Nevertheless, this "killer application" makes 3D transesophageal echo ready for routine use, said Harry Rakowski, MD, of Toronto General Hospital in Toronto.
But this is the exception, Rakowski argued at the session, because the data just isn't there yet for 3D overall despite the pretty pictures.
"Clearly 3D is the future of echocardiography -- there is no doubt about it," he told attendees. "There will be a time when we get there."
He pointed to the evolution of CT which looked exciting in 1995 but didn't really come into major application until image quality was robust and easy enough.
The most common use of echocardiography is to assess left ventricular function.
But Rakowski cited one recent study showing that end-systolic and end-diastolic volume and ejection fraction assessed by 3D were no different than with 2D and that differences in paired comparisons were not enough to change clinical management.
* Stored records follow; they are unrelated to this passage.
(** The four bytes of the character that a high surrogate with last bytes
    [b c] and a low one with last bytes [e f] stand for as a pair. *)
Definition joined (b c e f : Ascii.ascii) : string :=
  let hi := (N.land (Ascii.N_of_ascii b) 15 * 64
             + N.land (Ascii.N_of_ascii c) 63)%N in
  let lo := (N.land (Ascii.N_of_ascii e) 15 * 64
             + N.land (Ascii.N_of_ascii f) 63)%N in
  let cp := (65536 + hi * 1024 + lo)%N in
  String (Ascii.ascii_of_N (240 + N.shiftr cp 18))
    (String (Ascii.ascii_of_N (128 + N.land (N.shiftr cp 12) 63))
       (String (Ascii.ascii_of_N (128 + N.land (N.shiftr cp 6) 63))
          (String (Ascii.ascii_of_N (128 + N.land cp 63)) EmptyString))).
Arguments is_high : simpl never.
Arguments is_low : simpl never.
Arguments joined : simpl never.

(** A string as it is read back from the text written for it.  The encoder
    writes every character outside ASCII as an escape, a lone surrogate
    too, and the decoder takes the escape of a high surrogate followed by
    the escape of a low one for one character: two adjacent lone surrogates
    come back joined, everything else as it was. *)
Fixpoint reread (s : string) : string :=
  match s with
  | EmptyString => EmptyString
  | String a t =>
      match t with
      | String b (String c (String d (String e (String f rest)))) =>
          if is_high a b && is_low d e then joined b c e f +:+ reread rest
          else String a (reread t)
      | _ => String a (reread t)
      end
  end.

(** The results of a list of steps, up to the first that raised. *)
Fixpoint all_ok {A} (rs : list (result A)) : result (list A) :=
  match rs with
  | [] => Ok []
  | Ok a :: rs' =>
      match all_ok rs' with
      | Ok l => Ok (a :: l)
      | Raise e => Raise e
      end
  | Raise e :: _ => Raise e
  end.
Lemma api_save_load baseUrl apiKey tasks w :
  ∃ w', saveTasks (ApiStorage restServer baseUrl apiKey) tasks w = (Ok (), w')
        ∧ loadTasks (ApiStorage restServer baseUrl apiKey) w'
          = (Ok (restored <$> tasks), w').
Proof.
  exists (<[baseUrl +:+ "/tasks" := stringify tasks]> w). split; [done|].
  simpl. unfold ApiStorage_loadTasks, restServer. simpl.
  rewrite lookup_insert_eq. simpl. by rewrite <-list_fmap_compose.
Qed.

Lemma restored_list_spec tasks :
  Forall2 (λ t t', Helpers.tasksEqual t t' = true) tasks (restored <$> tasks)
  ∧ Forall validDates (restored <$> tasks)
  ∧ restored <$> (restored <$> tasks) = restored <$> tasks.
Proof.
  split; [|split].
  - apply Forall2_fmap_r, Forall_Forall2_diag, Forall_forall.
    intros t _. apply restored_tasksEqual.
  - apply Forall_fmap, Forall_forall. intros t _. apply restored_validDates.
  - rewrite <-list_fmap_compose. apply list_fmap_ext. intros i t _.
    apply restored_idemp.
Qed.

Lemma file_clear_load path w :
  ∃ w', clearTasks (FileStorage fileSystem path) w = (Ok (), w')
        ∧ w' = delete path w
        ∧ loadTasks (FileStorage fileSystem path) w' = (Ok [], w').
Proof.
  exists (delete path w). simpl.
  unfold FileStorage_clearTasks, FileStorage_loadTasks. simpl.
  rewrite lookup_delete_eq. simpl. split; [|done].
  destruct (w !! path) eqn:Hw; simpl; [done|].
  by rewrite delete_id.
Qed.

Lemma local_clear_load key w :
  ∃ w', clearTasks (LocalStorage webStorage key) w = (Ok (), w')
        ∧ w' = delete key w
        ∧ loadTasks (LocalStorage webStorage key) w' = (Ok [], w').
Proof.
  exists (delete key w). simpl.
  unfold LocalStorage_clearTasks, LocalStorage_loadTasks. simpl.
  by rewrite lookup_delete_eq.
Qed.

Lemma api_clear_load baseUrl apiKey w :
  ∃ w', clearTasks (ApiStorage restServer baseUrl apiKey) w = (Ok (), w')
        ∧ loadTasks (ApiStorage restServer baseUrl apiKey) w'
          = (Throw ("Failed to load tasks: "
                      +:+ ("API request failed: " +:+ "Not Found")), w').
Proof.
  exists (delete (baseUrl +:+ "/tasks") w). simpl.
  unfold ApiStorage_clearTasks, ApiStorage_loadTasks, restServer. simpl.
  by rewrite lookup_delete_eq.
Qed.

Section Backup.
Context {W : Type} (storage : TaskStorage W).

Lemma restoreFromBackup_failure backup w msg w' :
  restoreFromBackup storage backup w = (Throw msg, w') →
  ∃ detail, msg = "Failed to restore backup: " +:+ detail.
Proof.
  unfold restoreFromBackup. destruct backup as [bad| |v ts l].
  - intros [= <- <-]. eauto.
  - intros [= <- <-]. eauto.
  - destruct (saveTasks storage _ w) as [[[]|m] w3]; intros [= <- <-]; eauto.
Qed.
End Backup.

(** X21: when the load succeeds, [createBackup] returns a backup, and
    [restoreFromBackup] on that backup saves the tasks that were loaded,
    as they are read back; it succeeds when the save does and otherwise
    raises "Failed to restore backup: " followed by the message of the
    save. *)
Theorem backup_round_trip {W} (storage : TaskStorage W) now w tasks w1 :
  loadTasks storage w = (Ok tasks, w1) →
  ∃ backup,
    createBackup storage now w = (Ok backup, w1)
    ∧ ∀ w2, restoreFromBackup storage backup w2
            = restoreOutcome (saveTasks storage (restored <$> tasks) w2).
Proof.
  intros Hload. unfold createBackup. rewrite Hload. eexists. split; [done|].
  intros w2. unfold restoreFromBackup, restoreOutcome.
  rewrite <-list_fmap_compose.
  by destruct (saveTasks storage _ w2) as [[[]|msg] w3].
Qed.

Lemma backup_round_trip_witness :
  loadTasks MemoryStorage [sample "1"] = (Ok [sample "1"], [sample "1"])
  ∧ ∃ backup,
      createBackup MemoryStorage 1700000000000 [sample "1"]
      = (Ok backup, [sample "1"])
      ∧ ∀ w2, restoreFromBackup MemoryStorage backup w2
              = restoreOutcome
                  (saveTasks MemoryStorage (restored <$> [sample "1"]) w2).
Proof.
  split; [reflexivity|].
  exact (backup_round_trip MemoryStorage 1700000000000 [sample "1"]
           [sample "1"] [sample "1"] eq_refl).
Defined.

(** X19: the file adapter's [clearTasks] ignores a failure of the
    removal with code ENOENT and raises every other one as "Failed to
    clear tasks: ...".  On a file system and on a [localStorage] area,
    [clearTasks] succeeds whether or not something is stored, removes the
    stored collection, and the load that follows gives the empty list;
    against a server that forgets the collection on DELETE, the load that
    follows raises the not-found error. *)
Theorem clear_then_load :
  (∀ W (fs : FsPromises W) path w e w',
     unlink fs path w = (Some e, w') →
     clearTasks (FileStorage fs path) w
     = (if decide (code e = Some "ENOENT") then Ok ()
        else Throw ("Failed to clear tasks: " +:+ message e), w'))
  ∧ (∀ path w,
     ∃ w', clearTasks (FileStorage fileSystem path) w = (Ok (), w')
           ∧ w' = delete path w
           ∧ loadTasks (FileStorage fileSystem path) w' = (Ok [], w'))
  ∧ (∀ key w,
       ∃ w', clearTasks (LocalStorage webStorage key) w = (Ok (), w')
             ∧ w' = delete key w
             ∧ loadTasks (LocalStorage webStorage key) w' = (Ok [], w'))
  ∧ (∀ this_tasks,
       ∃ w', clearTasks MemoryStorage this_tasks = (Ok (), w')
             ∧ loadTasks MemoryStorage w' = (Ok [], w'))
  ∧ (∀ baseUrl apiKey w,
       ∃ w', clearTasks (ApiStorage restServer baseUrl apiKey) w = (Ok (), w')
             ∧ loadTasks (ApiStorage restServer baseUrl apiKey) w'
               = (Throw ("Failed to load tasks: "
                           +:+ ("API request failed: " +:+ "Not Found")), w')).
Proof.
  split.
  { intros W fs path w e w' Hunlink. simpl. unfold FileStorage_clearTasks.
    rewrite Hunlink. by destruct (decide (code e = Some "ENOENT")). }
  split; [exact file_clear_load|]. split; [exact local_clear_load|].
  split; [|exact api_clear_load]. intros this_tasks. by exists [].
Qed.

(** X20: whatever the dates of the tasks, a save followed by a load on a
    file system, a [localStorage] area or a server that keeps the last
    body gives a list that agrees with the saved one task by task under
    [tasksEqual] and has valid dates only; saving and loading that list
    again gives it back unchanged. *)
Theorem load_after_save_is_stable tasks :
  let loaded := restored <$> tasks in
  Forall2 (λ t t', Helpers.tasksEqual t t' = true) tasks loaded
  ∧ Forall validDates loaded
  ∧ restored <$> loaded = loaded
  ∧ (∀ path w,
       ∃ w', saveTasks (FileStorage fileSystem path) tasks w = (Ok (), w')
             ∧ loadTasks (FileStorage fileSystem path) w' = (Ok loaded, w'))
  ∧ (∀ key w,
       ∃ w', saveTasks (LocalStorage webStorage key) tasks w = (Ok (), w')
             ∧ loadTasks (LocalStorage webStorage key) w' = (Ok loaded, w'))
  ∧ (∀ baseUrl apiKey w,
       ∃ w', saveTasks (ApiStorage restServer baseUrl apiKey) tasks w
             = (Ok (), w')
             ∧ loadTasks (ApiStorage restServer baseUrl apiKey) w'
               = (Ok loaded, w')).
Proof.
  intros loaded. destruct (restored_list_spec tasks) as (Heq & Hvalid & Hidem).
  split; [done|]. split; [done|]. split; [done|].
  split; [intros; apply file_save_load|].
  split; [intros; apply local_save_load|]. intros; apply api_save_load.
Qed.

End PersistenceFacts.

(** ** The operations of the hook *)

Module OperationFacts.
Import Types Storage Platform Hook Spec StorageSpec HookSpec GroupFacts HookFacts PersistenceFacts.

Lemma stats_counts l :
  statsTodo (stats l) = Helpers.countTodo (Helpers.getTaskCountByStatus l)
  ∧ statsInProgress (stats l)
    = Helpers.countInProgress (Helpers.getTaskCountByStatus l)
  ∧ statsDone (stats l) = Helpers.countDone (Helpers.getTaskCountByStatus l)
  ∧ statsByPriority (stats l) = Helpers.getTaskCountByPriority l.
Proof.
  unfold Helpers.getTaskCountByStatus, Helpers.getTaskCountByPriority.
  rewrite foldl_countByStatus, foldl_countByPriority. simpl.
  repeat split; reflexivity.
Qed.

Lemma stats_total l :
  (statsTodo (stats l) + statsInProgress (stats l) + statsDone (stats l)
   = statsTotal (stats l))%Z
  ∧ (Helpers.countHigh (statsByPriority (stats l))
     + Helpers.countMedium (statsByPriority (stats l))
     + Helpers.countLow (statsByPriority (stats l))
     = statsTotal (stats l))%Z.
Proof.
  pose proof (getTasksByStatus_length l) as Hs.
  pose proof (getTasksByPriority_length l) as Hp.
  unfold Helpers.getTasksByStatus, Helpers.getTasksByPriority in *.
  simpl. lia.
Qed.

Lemma find_id_Some (l : list Task) taskId t :
  List.find (λ t, bool_decide (id t = taskId)) l = Some t →
  t ∈ l ∧ id t = taskId.
Proof.
  intros [Hin Hid]%find_some. split; [by apply list_elem_of_In|].
  by apply bool_decide_eq_true in Hid.
Qed.

Lemma find_id_None (l : list Task) taskId :
  List.find (λ t, bool_decide (id t = taskId)) l = None ↔ taskId ∉ id <$> l.
Proof.
  induction l as [|t l IH].
  - split; [intros _; apply not_elem_of_nil|done].
  - rewrite fmap_cons, not_elem_of_cons. cbn [List.find].
    case_bool_decide; [|naive_solver].
    split; [done|]. intros [? _]. congruence.
Qed.

Lemma fmap_replace_ids (l : list Task) taskId (updated : Task) :
  id updated = taskId →
  id <$> ((λ t, if decide (id t = taskId) then updated else t) <$> l)
  = id <$> l.
Proof.
  intros Hid. rewrite <-list_fmap_compose. apply list_fmap_ext.
  intros i t _. simpl. by destruct (decide (id t = taskId)) as [->|].
Qed.

Lemma find_replace (l : list Task) taskId (updated existingTask : Task) :
  id updated = taskId →
  List.find (λ t, bool_decide (id t = taskId)) l = Some existingTask →
  List.find (λ t, bool_decide (id t = taskId))
    ((λ t, if decide (id t = taskId) then updated else t) <$> l)
  = Some updated.
Proof.
  intros Hid. induction l as [|t l IH]; [done|]. rewrite fmap_cons.
  cbn [List.find]. destruct (decide (id t = taskId)) as [Ht|Ht].
  - intros _. by rewrite (bool_decide_eq_true_2 (id updated = taskId)).
  - by rewrite !(bool_decide_eq_false_2 (id t = taskId)).
Qed.

Section WithStorage.
Context {W : Type} (storage : TaskStorage W).

Lemma updateTask_not_found now taskId data h w :
  taskId ∉ id <$> tasks h →
  (updateTask storage now taskId data (h, w)).1
  = Throw ("Task with id " +:+ taskId +:+ " not found").
Proof.
  intros Hnot. apply find_id_None in Hnot. unfold updateTask. by rewrite Hnot.
Qed.

Lemma markAllAsComplete_tasks now h w :
  let result := markAllAsComplete storage now (h, w) in
  result.1 = Ok ()
  ∧ Forall2 (λ t t', Helpers.tasksEqual
                       {| id := id t; title := title t;
                          description := description t; status := Done;
                          priority := priority t; createdAt := createdAt t;
                          updatedAt := updatedAt t |} t' = true
                     ∧ createdAt t' = createdAt t)
      (tasks h) (tasks result.2.1).
Proof.
  unfold markAllAsComplete, CONFIG_ui_autoSave. cbn [fst snd].
  split; [done|]. rewrite saveTasksToStorage_tasks. cbn [tasks setTasks].
  generalize now. induction (tasks h) as [|t l IH]; intros now'; [constructor|].
  rewrite imap_cons. constructor; [|apply IH].
  unfold Helpers.tasksEqual. simpl. by rewrite !bool_decide_eq_true_2.
Qed.

Lemma markAllAsComplete_done now h w :
  Forall (λ t, status t = Done)
    (tasks (markAllAsComplete storage now (h, w)).2.1).
Proof.
  unfold markAllAsComplete, CONFIG_ui_autoSave. cbn [fst snd].
  rewrite saveTasksToStorage_tasks. cbn [tasks setTasks].
  generalize now. induction (tasks h) as [|t l IH]; intros now'; [constructor|].
  rewrite imap_cons. constructor; [done|apply IH].
Qed.

Lemma deleteCompletedTasks_tasks h w :
  (deleteCompletedTasks storage (h, w)).1 = Ok ()
  ∧ tasks (deleteCompletedTasks storage (h, w)).2.1
    = filter (λ t, status t ≠ Done) (tasks h).
Proof.
  unfold deleteCompletedTasks, CONFIG_ui_autoSave. cbn [fst snd].
  split; [done|]. by rewrite saveTasksToStorage_tasks.
Qed.

(** With a storage that keeps what is saved, the save an operation makes
    is what the next load returns. *)
Lemma saveTasksToStorage_kept l h w :
  keepsSaved storage →
  ∃ w', saveTasksToStorage storage l (h, w) = (h, w')
        ∧ loadTasks storage w' = (Ok (restored <$> l), w').
Proof.
  intros Hkeeps. destruct (Hkeeps l w) as (w' & Hsave & Hload).
  exists w'. unfold saveTasksToStorage. by rewrite Hsave.
Qed.

Lemma refresh_after_save l h w :
  keepsSaved storage →
  let hw' := saveTasksToStorage storage l (setTasks l (setError None h), w) in
  tasks (refresh storage hw').1 = restored <$> tasks hw'.1
  ∧ error (refresh storage hw').1 = None.
Proof.
  intros Hkeeps hw'.
  destruct (saveTasksToStorage_kept l (setTasks l (setError None h)) w Hkeeps)
    as (w' & Hsave & Hload).
  unfold hw'. rewrite Hsave. unfold refresh, loadTasksFromStorage.
  rewrite Hload. done.
Qed.

End WithStorage.

Lemma keepsSaved_file path : keepsSaved (FileStorage fileSystem path).
Proof. intros l w. apply file_save_load. Qed.

Lemma keepsSaved_local key : keepsSaved (LocalStorage webStorage key).
Proof. intros l w. apply local_save_load. Qed.

Lemma filter_not_done (l : list Task) :
  Forall (λ t, status t = Done) l → filter (λ t, status t ≠ Done) l = [].
Proof.
  induction 1 as [|t l Ht _ IH]; [done|]. rewrite filter_cons.
  by rewrite decide_False by (by intros ?).
Qed.
#[global] Arguments MinHeap_Less : simpl never.
#[global] Arguments MinHeap_Swap : simpl never.
#[global] Arguments MinHeap_Push : simpl never.
#[global] Arguments MinHeap_Pop : simpl never.

(** Division by a constant in linear arithmetic. *)
Ltac Zify.zify_post_hook ::= Z.to_euclidean_division_equations.

(** ** [up], [down] and [Fix] permute the heap and touch only [Index]

    These hold for any heap contents, ordered or not, and any position
    from [-1] on, which is what [Index] can hold. *)
Lemma up_loop_frame fuel st h j :
  -1 ≤ j → (Z.to_nat j < fuel)%nat →
  ∃ st' h', heap.up_loop fuel (st, h) j = Ok (st', h') ∧
            heap_frame st st' ∧ h' ≡ₚ h.
Proof.
  revert st h j. induction fuel as [|fuel IH]; intros st h j Hj Hfuel; [lia|].
  simpl. destruct (Z.eqb_spec ((j - 1) `quot` 2) j) as [|Hne].
  { exists st, h. auto with frame. }
  assert (0 ≤ (j - 1) `quot` 2 < j) as Hi by lia.
  destruct (Z.le_gt_cases (len h) j) as [Hout|Hin].
  { rewrite MinHeap_Less_out by auto. simpl. exists st, h. auto with frame. }
  rewrite MinHeap_Less_Ok by lia. simpl.
  destruct (_ <? _); simpl; [|exists st, h; auto with frame].
  destruct (MinHeap_Swap_Ok st h ((j - 1) `quot` 2) j) as (st1 & -> & Hf1); [lia..|].
  simpl. destruct (IH st1 (swapZ h ((j - 1) `quot` 2) j) ((j - 1) `quot` 2))
    as (st2 & h2 & -> & Hf2 & Hp2); [lia..|].
  exists st2, h2. split_and!; [done|by eapply heap_frame_trans|].
  rewrite Hp2. apply swapZ_perm; lia.
Qed.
Other challenges for clinical use are the high cost, tedious image manipulation of enormous data files that are harder to store and retrieve, and extra scanning time, Rakowski said.
In an informal show of hands in the room, most had a 3D echo machine but almost no one used 3D exclusively or surface 3D almost all the time.
"I'll use it routinely when its easy and robust, and that day hopefully isn't too far off," Rakowski said.
Disclosures
Pandian reported conflicts of interest with Lantheus, Toshiba, and TomTec.
Rakowski reported no conflicts of interest.
Monaghan reported conflicts of interest with Edwards, GE, Philips, Siemens, and TomTec.
Shernan reported conflicts of interest with Philips Healthcare and being an editor for www.E-echocardiography.com.